[Task description]: For every line in the data below, check for the word "constructor", then state how many lines have it. Answer with the number only.

[Material for this exercise]:
(** C1, as the code has it. A start callback with a true value, while back
    is not pressed and a user start function is set that returns normally,
    returns normally, enters user-program mode with [__cur_update] set to
    the user update value, and enters the user start function exactly once;
    no number of following loop iterations enters it again. A start callback
    with a true value while back is pressed, and a back callback with a true
    value while start is pressed, call [exit(0)], whatever the mode: the
    halt is the callback's. *)
Theorem start_signal_enters_user_program (r : Racecar) (v : pynum) :
  truthy v = true ->
  (truthy (Controller.__cur_back (controller r)) = true ->
     (__start_callback v r).1 = inr (SystemExit 0))
  /\ (truthy (Controller.__cur_start (controller r)) = true ->
        (__back_callback v r).1 = inr (SystemExit 0))
  /\ (truthy (Controller.__cur_back (controller r)) = false ->
      forall name body,
        __user_start r = PyFunction name body ->
        (body (Controller.set_cur_start v (controller r)) (drive r)).1
        = inl tt ->
        let r' := (__start_callback v r).2 in
        (__start_callback v r).1 = inl tt
        /\ mode r' = UserProgram
        /\ __cur_update r' = user_value (__user_update r)
        /\ start_runs r' = S (start_runs r)
        /\ forall n, start_runs (__run n r').2 = S (start_runs r)).
Proof.
  intros Hv. split; [|split].
  - intros Hb. unfold __start_callback, bind at 1, modify. simpl.
    rewrite Hv. unfold bind at 1, gets. simpl. by rewrite Hb.
  - intros Hs. unfold __back_callback, bind at 1, modify. simpl.
    rewrite Hv. unfold bind at 1, gets. simpl. by rewrite Hs.
  - intros Hb name body Hus Hret r'.
    assert (Hrun : start_runs r' = S (start_runs r)
                   /\ (__start_callback v r).1 = inl tt
                   /\ __cur_update r' = user_value (__user_update r)).
    { subst r'. rewrite (start_callback_calls v r Hv Hb).
      rewrite (handle_start_function
                 (set_controller (Controller.set_cur_start v (controller r)) r)
                 name body Hus). simpl.
      destruct (body _ _) as [[[]|sg] d]; simpl in *; [|done].
      split; [|done].
      change (start_runs
                (emit (Call UserStart name)
                   (emit (Stdout ">> Entering user program mode") r))
              = S (start_runs r)).
      rewrite !start_runs_emit. simpl. lia. }
    destruct Hrun as (Hone & Hok & Hcur).
    repeat split; try done.
    + unfold mode. by rewrite Hcur.
    + intros n. by rewrite run_start_runs.
Qed.

(** C1 fails as stated, twice. On a new racecar (default drive mode, back
    not pressed, no user start function yet) the start callback raises
    [TypeError], stays in default drive mode and runs no start action. And a
    loop iteration taken with both flags pressed returns normally: the loop
    never reads the flags, only the callbacks do. *)
Lemma start_signal_claim_fails :
  (__start_callback (PInt 1) new_racecar).1 = inr (Exn TypeError)
  /\ mode new_racecar = DefaultDrive
  /\ mode (__start_callback (PInt 1) new_racecar).2 = DefaultDrive
  /\ start_runs (__start_callback (PInt 1) new_racecar).2 = 0%nat
  /\ (tick (with_flags (PInt 1) (PInt 1) new_racecar)).1 = inl tt.
Proof. repeat split; vm_compute; reflexivity. Qed.

(** ** The user start function *)

Lemma keeps_bind {A B} (m : M Racecar A) (k : A -> M Racecar B) :
  keeps_user_start m -> (forall a, keeps_user_start (k a)) ->
  keeps_user_start (bind m k).
Proof.
  intros Hm Hk r. unfold bind. specialize (Hm r).
  destruct (m r) as [[a|sg] r']; simpl in *; [|done].
  by rewrite Hk.
Qed.

Lemma keeps_modify (f : Racecar -> Racecar) :
  (forall r, __user_start (f r) = __user_start r) ->
  keeps_user_start (modify f).
Proof. intros Hf r. apply Hf. Qed.

Lemma keeps_gets {A} (f : Racecar -> A) : keeps_user_start (gets f).
Proof. done. Qed.

Lemma keeps_raise {A} (sg : signal) : keeps_user_start (@raise Racecar A sg).
Proof. done. Qed.

Lemma keeps_on_controller {A} (m : M Controller.t A) :
  keeps_user_start (on_controller m).
Proof.
  intros r. unfold on_controller, zoom. by destruct (m (controller r)).
Qed.

Lemma keeps_call_user (site : call_site) (f : pyval) :
  keeps_user_start (call_user site f).
Proof.
  destruct f as [|name body|]; try done. simpl.
  apply keeps_bind; [by apply keeps_modify|]. intros _.
  apply keeps_bind; [apply keeps_gets|]. intros c r.
  unfold zoom. by destruct (body c (drive r)).
Qed.

Lemma keeps_default_update : keeps_user_start __default_update.
Proof.
  apply keeps_bind; [apply keeps_gets|]. intros c.
  apply keeps_bind; [|intros cmd; by apply keeps_modify].
  by destruct (default_command c).
Qed.

Lemma keeps_tick : keeps_user_start tick.
Proof.
  apply keeps_bind.
  - apply keeps_bind; [apply keeps_gets|]. intros [|f].
    + apply keeps_default_update.
    + apply keeps_call_user.
  - intros _. apply keeps_bind; [by apply keeps_modify|].
    intros _. by apply keeps_modify.
Qed.

Lemma keeps_handle_start : keeps_user_start __handle_start.
Proof.
  apply keeps_bind; [by apply keeps_modify|]. intros _.
  apply keeps_bind; [apply keeps_gets|]. intros f.
  apply keeps_bind; [apply keeps_call_user|]. intros _.
  apply keeps_bind; [apply keeps_gets|]. intros u.
  by apply keeps_modify.
Qed.

Lemma keeps_invoke (cb : callback) (v : pynum) :
  keeps_user_start (invoke cb v).
Proof.
  destruct cb; simpl; try apply keeps_on_controller.
  - apply keeps_bind; [by apply keeps_modify|]. intros _.
    destruct (truthy v); [|done].
    apply keeps_bind; [apply keeps_gets|]. intros b.
    destruct (truthy b); [done|apply keeps_handle_start].
  - apply keeps_bind; [by apply keeps_modify|]. intros _.
    destruct (truthy v); [|done].
    apply keeps_bind; [apply keeps_gets|]. intros b.
    destruct (truthy b); done.
Qed.

Lemma exec_keeps_user_start (evs : list event) (r : Racecar) :
  forallb (fun e => negb (is_set_start_update e)) evs = true ->
  __user_start (exec evs r) = __user_start r.
Proof.
  revert r. induction evs as [|e evs IH]; intros r He; [done|].
  simpl in He. apply andb_true_iff in He as [He1 He2].
  change (__user_start (exec evs (step e r).2) = __user_start r).
  rewrite (IH _ He2).
  destruct e as [i v| |s u]; simpl; [| |done].
  - destruct (registrations !! i) as [[ctl cb]|]; [|done].
    destruct (driver_value_ok ctl v); [|done].
    apply keeps_invoke.
  - apply keeps_tick.
Qed.

(** C10. Take any racecar and a start callback with a true value while back
    is not pressed. If the stored user start value is [None], or any other
    value that cannot be called, the call of it raises [TypeError]: no user
    action runs and the mode stays what it was. If it is a function the
    library raises nothing of its own: the callback ends as that function
    ends. And the stored user start value is [None] in every state reached
    from a new racecar by events among which there is no call of
    [set_start_update]. *)
Theorem start_without_user_start_raises (r : Racecar) (v : pynum) :
  truthy v = true ->
  truthy (Controller.__cur_back (controller r)) = false ->
  match __user_start r with
  | PyFunction name body =>
      (__start_callback v r).1
      = (body (Controller.set_cur_start v (controller r)) (drive r)).1
  | _ =>
      (__start_callback v r).1 = inr (Exn TypeError)
      /\ mode (__start_callback v r).2 = mode r
      /\ start_runs (__start_callback v r).2 = start_runs r
  end
  /\ forall evs,
       forallb (fun e => negb (is_set_start_update e)) evs = true ->
       __user_start (exec evs new_racecar) = PyNone.
Proof.
  intros Hv Hb. split.
  - rewrite (start_callback_calls v r Hv Hb).
    destruct (__user_start r) as [|name body|] eqn:Hus.
    + rewrite handle_start_not_callable by (simpl; by rewrite Hus).
      repeat split. simpl. rewrite start_runs_emit. simpl.
      unfold start_runs. simpl. lia.
    + rewrite (handle_start_function
                 (set_controller (Controller.set_cur_start v (controller r)) r)
                 name body Hus). simpl.
      by destruct (body _ _) as [[[]|sg] d].
    + rewrite handle_start_not_callable by (simpl; by rewrite Hus).
      repeat split. simpl. rewrite start_runs_emit. simpl.
      unfold start_runs. simpl. lia.
  - intros evs He. by rewrite exec_keeps_user_start.
Qed.

(** ** Lidar *)

Lemma wait_silent (arrivals : list (option Lidar.LaserScan)) (n : nat)
    (l : Lidar.t) :
  Lidar._event l = false -> Lidar.silent_for n arrivals = true ->
  Lidar.wait (Some n) arrivals l = Some (l, n).
Proof.
  intros He. revert n.
  induction arrivals as [|a arrivals IH]; intros n Hs; simpl; rewrite He.
  - by destruct n.
  - destruct n as [|n]; [done|].
    unfold Lidar.silent_for in Hs. simpl in Hs.
    destruct a as [data|]; [done|]. simpl in *.
    by rewrite (IH n Hs).
Qed.

Lemma wait_after_scan (timeout : option nat)
    (arrivals : list (option Lidar.LaserScan)) (l : Lidar.t) :
  Lidar._event l = true -> Lidar.wait timeout arrivals l = Some (l, 0%nat).
Proof. intros He. destruct arrivals; simpl; by rewrite He. Qed.

(** C5. On a new lidar, a read with a timeout of [n] quanta in which no scan
    arrives ends after those [n] quanta and returns the empty sequence from
    [get_ranges] and 0 from [get_length]: it does not fail. Once a scan has
    arrived, whatever came before it, a read with no timeout returns that
    scan's ranges and their number at once, blocked for no quantum, whatever
    arrives later. *)
Theorem lidar_read_before_and_after_arrival
    (n : nat) (arrivals later : list (option Lidar.LaserScan))
    (l0 : Lidar.t) (data : Lidar.LaserScan) :
  Lidar.silent_for n arrivals = true ->
  Lidar.get_ranges (Some n) arrivals Lidar.__init__
  = Some ([], Lidar.__init__, n)
  /\ Lidar.get_length (Some n) arrivals Lidar.__init__
     = Some (0, Lidar.__init__, n)
  /\ Lidar.get_ranges None later (Lidar.__scan_callback data l0)
     = Some (Lidar.scan_ranges data, Lidar.__scan_callback data l0, 0%nat)
  /\ Lidar.get_length None later (Lidar.__scan_callback data l0)
     = Some (Z.of_nat (length (Lidar.scan_ranges data)),
             Lidar.__scan_callback data l0, 0%nat).
Proof.
  intros Hs. unfold Lidar.get_ranges, Lidar.get_length.
  rewrite (wait_silent arrivals n Lidar.__init__ eq_refl Hs).
  by rewrite (wait_after_scan None later (Lidar.__scan_callback data l0)).
Qed.

Lemma lidar_read_before_and_after_arrival_witness :
  Lidar.silent_for 3 [None; None; None; Some sample_scan] = true
  /\ Lidar.get_ranges (Some 3%nat) [None; None; None; Some sample_scan]
       Lidar.__init__
     = Some ([], Lidar.__init__, 3%nat)
  /\ Lidar.get_ranges None [] (Lidar.__scan_callback sample_scan Lidar.__init__)
     = Some ([float_half; float_7_5],
             Lidar.__scan_callback sample_scan Lidar.__init__, 0%nat).
Proof.
  split; [reflexivity|].
  destruct (lidar_read_before_and_after_arrival
              3 [None; None; None; Some sample_scan] [] Lidar.__init__
              sample_scan eq_refl) as (H1 & _ & H3 & _).
  split; [exact H1|exact H3].
Defined.

(** ** The theorems at sample inputs *)

Example clamp_samples :
  Drive.message
    (Drive.set_speed_angle (PFloat float_7_5) (PInt (-30)) Drive.__init__)
  = {| speed := PInt 5; steering_angle := PInt (-20) |}
  /\ Drive.message
       (Drive.set_speed_angle (PFloat float_half) (PFloat S754_nan)
          Drive.__init__)
     = {| speed := PFloat float_half; steering_angle := PInt 20 |}.
Proof. split; reflexivity. Qed.

Example pressed_sample :
  pressed_per_tick Button.A sample_inputs Controller.__init__
  = [inl true; inl false; inl false; inl true]
  /\ committed_per_tick Button.A sample_inputs Controller.__init__
     = [inl true; inl true; inl false; inl true]
  /\ rising_edges false [true; true; false; true] = 2%nat.
Proof. repeat split; reflexivity. Qed.

Lemma was_pressed_once_per_rising_edge_witness :
  buttons_wf Controller.__init__ = true
  /\ pressed_per_tick Button.A sample_inputs Controller.__init__
     = rising (Controller.is_down Controller.__init__ (ObjButton Button.A))
         (committed_per_tick Button.A sample_inputs Controller.__init__).
Proof.
  split; [reflexivity|].
  exact (proj1 (was_pressed_once_per_rising_edge
                  Button.A sample_inputs Controller.__init__ eq_refl)).
Defined.

Lemma dual_trigger_speed_zero_witness :
  ctrl_wf (controller both_triggers_half) = true
  /\ py_gt (PFloat float_half) (PInt 0) = true
  /\ exists angle,
       default_command (controller both_triggers_half)
       = inl (PInt 0, angle)
       /\ __default_update both_triggers_half
          = (inl tt,
             set_drive (Drive.set_speed_angle (PInt 0) angle
                          (drive both_triggers_half)) both_triggers_half)
       /\ speed (Drive.message (drive (__default_update both_triggers_half).2))
          = PInt 0.
Proof.
  split; [reflexivity|]. split; [reflexivity|].
  exact (dual_trigger_speed_zero both_triggers_half
           (PFloat float_half) (PFloat float_half)
           eq_refl eq_refl eq_refl eq_refl eq_refl).
Defined.
Lemma total_is_sum_of_files_witness :
  fst (walkDirRecursive 1 {["excluded_dir"]} "/tmp/t" Fixture.with_excluded)
  = Zsum (files_below {["excluded_dir"]} Fixture.with_excluded) mod 2 ^ 64.
Proof.
  exact (proj1 (total_is_sum_of_files _ _ _ _ _ _
                  (walk_walkR 1 {["excluded_dir"]} "/tmp/t" Fixture.with_excluded))).
Defined.

(** X2. When the sum of the files that a traversal reaches fits 64 bits, no
    recorded entry is larger than the total that the traversal returns: sizes
    only grow on the way up. *)
Theorem entries_below_total (threshold : Z) (excludeSet : gset string)
    (path : string) (entries : list entry) (total : Z) (t : list event) (fi : FileInfo) :
  walkR threshold excludeSet path (Ok entries) total t ->
  Zsum (files_below excludeSet (Ok entries)) < 2 ^ 64 ->
  In fi (recorded t) ->
  0 <= Size fi <= total.
Proof.
  intros Hw Hfit Hin. pose proof (walkR_sound _ _ _ _ _ _ Hw) as [Ht Hp].
  apply recorded_In in Hin. apply (Permutation_in _ Hp) in Hin.
  apply recorded_visible in Hin as (e & Hv & Hs & _).
  apply computed_size_rollup in Hs.
  pose proof (visible_files_le excludeSet _ _ _ _ Hv) as Hle.
  rewrite Ht, walk_rollup.
  rewrite (Z.mod_small (Zsum (files_below excludeSet (Ok entries)))) by lia.
  rewrite Hs, Z.mod_small by lia. lia.
Qed.

Lemma entries_below_total_witness :
  0 <= 5 <= fst (walkDirRecursive 1 ∅ "/tmp/t" Fixture.basic).
Proof.
  assert (Hfit : Zsum (files_below ∅ Fixture.basic) < 2 ^ 64) by (vm_compute; reflexivity).
  assert (Hin : In (mkFileInfo "/tmp/t/subdir1" 5 true)
                  (recorded (snd (walkDirRecursive 1 ∅ "/tmp/t" Fixture.basic)))).
  { vm_compute. right. right. left. reflexivity. }
  exact (entries_below_total _ _ _ _ _ _ _
           (walk_walkR 1 ∅ "/tmp/t" Fixture.basic) Hfit Hin).
Defined.

(** ** The threshold only filters *)

Lemma filter_perm {A} (f : A -> bool) (l1 l2 : list A) :
  Permutation l1 l2 -> Permutation (List.filter f l1) (List.filter f l2).
Proof.
  induction 1 as [|x l1 l2 _ IH|x y l|l1 l2 l3 _ IH1 _ IH2]; simpl.
  - constructor.
  - destruct (f x); [constructor|]; exact IH.
  - destruct (f x), (f y); try reflexivity. apply perm_swap.
  - etransitivity; eassumption.
Qed.
Lemma translate_with_context_aligned_witness :
  ∃ ts us rs w',
    translate_with_context (U := plain_unicode) numbering abc en false 2 1
                           true false [] None None fresh
    = Return (ts, us, rs) w'
    ∧ length ts = 3%nat
    ∧ rs !! 1%nat = Some (lit "1").
Proof.
  destruct (translate_with_context_aligned (U := plain_unicode) numbering abc en
              false 2 1 true false [] None None fresh)
    as (ts & us & rs & w' & Hrun & Hts & _ & Hentry & _);
    [lia|lia|exact I|exact I|discriminate|].
  exists ts, us, rs, w'. split; [exact Hrun|]. split; [exact Hts|].
  destruct (Hentry 1%nat (lit "b") eq_refl) as (c & Hc & Hraw & _).
  vm_compute in Hc. injection Hc as <-. exact Hraw.
Defined.

Lemma updates_last_writer_wins_witness :
  ∃ ts us rs w',
    translate_with_context (U := plain_unicode) naming abc en true 1 0
                           false false [] None None fresh
    = Return (ts, us, rs) w'
    ∧ dict_get us (lit "Foo") = Some (lit "Baz").
Proof.
  destruct (proj2 (updates_last_writer_wins (U := plain_unicode) naming abc en
                     true 1 0 false false [] None None fresh
                     ltac:(lia) ltac:(lia) I I
                     (λ _ c p, conj (ex_intro _ _ eq_refl) (ex_intro _ _ eq_refl))))
    as (ts & us & rs & w' & Hrun & Hus).
  exists ts, us, rs, w'. split; [exact Hrun|].
  rewrite Hus. vm_compute. reflexivity.
Defined.

Lemma prompts_embed_caller_glossary_witness :
  ∃ ts us rs w',
    translate_with_context (U := plain_unicode) naming abc en true 1 0
                           false false [] None None fresh
    = Return (ts, us, rs) w'
    ∧ requests (trace w')
      = [prompt_of en [] (lit "[0] a"); prompt_of en [] (lit "[1] b");
         prompt_of en [] (lit "[2] c")].
Proof.
  destruct (prompts_embed_caller_glossary (U := plain_unicode) naming abc en
              1 0 false false [] None None fresh)
    as (ts & us & rs & w' & Hrun & Hrequests);
    [lia|lia|exact I|exact I|intros c p; split; eexists; reflexivity|].
  exists ts, us, rs, w'. split; [exact Hrun|].
  rewrite Hrequests. vm_compute. reflexivity.
Defined.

[Answer space]: 2